ASSIGNMENT: Within the data that follows, set down exactly the lines from the one containing "input; here the" through the one containing "From S2P Require", both ends included.

RECORDS FOR PROCESSING:
(* ===== verification/Keepalive.v ===== *)
(** Subscriptions in time ([relay_client/ws.rs], [Subscription::next] and its
    keepalive tests).  [Transport.next] takes what each wait ended with as its
    input; here the waits have lengths, and so have the sends, which no timer
    bounds.  A connection is a queue of items with their instants of arrival,
    and what becomes of a Ping or a Pong that is sent from an instant on. *)

From S2P Require Import Prelude Errors Config Transport RelayWire FuzzTargets TestsStore.

(** What the socket yields: a message, an error, or its end. *)
Inductive Item :=
  | Binary (data : bytes)
  | Pong
  | Ping
  | Close
  | End_
  | OtherMessage
  | Failed (e : string).

Inductive Sent := SentPing | SentPong.

(** What becomes of a Ping: the send fails at an instant, or is done at one and
    the Pong arrives at another or never, or it is never done (a peer that does
    not read and a full buffer). *)
Inductive Reaction :=
  | Refused (until : Z) (e : string)
  | Answered (until at_ : Z)
  | Lost (until : Z)
  | Blocked.

(** When the [await] of the send is over. *)
Definition until (r : Reaction) : option Z :=
  match r with Refused u _ | Answered u _ | Lost u => Some u | Blocked => None end.

Module Timed.
Record t := mk {
  awaiting_pong : bool;
  now : Z;
  queue : list (Z * Item);
  sent : list (Z * Sent)
}.
End Timed.

(** A Pong takes its place among the items under way. *)
Fixpoint queue_pong (t : Z) (q : list (Z * Item)) : list (Z * Item) :=
  match q with
  | [] => [(t, Pong)]
  | (u, i) :: r => if u <=? t then (u, i) :: queue_pong t r else (t, Pong) :: q
  end.

(** [tokio::time::timeout(wait, self.ws.next())]: the item that is there by the
    deadline, the instant it is read and what stays queued. *)
Definition timeout (s : Timed.t) (wait : Z) : option (Z * Item * list (Z * Item)) :=
  match Timed.queue s with
  | (t, i) :: r => if t <=? Timed.now s + wait then Some (Z.max (Timed.now s) t, i, r) else None
  | [] => None
  end.

(** A turn of the loop returns, goes on, or hangs in a send. *)
Inductive Turn :=
  | Returns (r : Result (option Event)) (s : Timed.t)
  | GoesOn (s : Timed.t)
  | Hangs (s : Timed.t).

Inductive Call :=
  | Returned (r : Result (option Event)) (s : Timed.t)
  | Hung (s : Timed.t).

Section timed.
(** [pong t] is when the send of a Pong begun at [t] is over, well or not:
    its result is dropped. *)
Context (timing : KeepaliveTiming.t) (react : Z -> Reaction) (pong : Z -> option Z).

Definition wait (s : Timed.t) : Z :=
  if Timed.awaiting_pong s then KeepaliveTiming.grace timing else KeepaliveTiming.interval timing.

(** One turn of the loop of [Subscription::next]. *)
Definition turn (s : Timed.t) : Turn :=
  let 'Timed.mk awaiting now q sent := s in
  match timeout s (wait s) with
  | None =>
    let deadline := now + wait s in
    if awaiting then Returns (Err (Network "keepalive timeout")) (Timed.mk awaiting deadline q sent)
    else match react deadline with
         | Refused u e => Returns (Err (Network e)) (Timed.mk awaiting u q sent)
         | Answered u t => GoesOn (Timed.mk true u (queue_pong t q) (sent ++ [(deadline, SentPing)]))
         | Lost u => GoesOn (Timed.mk true u q (sent ++ [(deadline, SentPing)]))
         | Blocked => Hangs (Timed.mk awaiting deadline q sent)
         end
  | Some (t, Binary data, r) => Returns (e ← parse_delivery data; Ok (Some e)) (Timed.mk false t r sent)
  | Some (t, Pong, r) =>
    if awaiting then Returns (Ok (Some Idle)) (Timed.mk false t r sent) else GoesOn (Timed.mk awaiting t r sent)
  | Some (t, Ping, r) =>
    match pong t with
    | Some u => GoesOn (Timed.mk awaiting u r (sent ++ [(t, SentPong)]))
    | None => Hangs (Timed.mk awaiting t r sent)
    end
  | Some (t, (Close | End_), r) => Returns (Ok None) (Timed.mk awaiting t r sent)
  | Some (t, OtherMessage, r) => GoesOn (Timed.mk awaiting t r sent)
  | Some (t, Failed e, r) => Returns (Err (Network e)) (Timed.mk awaiting t r sent)
  end.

YOUR SOLUTION:
    input; here the waits have lengths, and so have the sends, which no timer
    bounds.  A connection is a queue of items with their instants of arrival,
    and what becomes of a Ping or a Pong that is sent from an instant on. *)

From S2P Require Import Prelude Errors Config Transport RelayWire FuzzTargets TestsStore.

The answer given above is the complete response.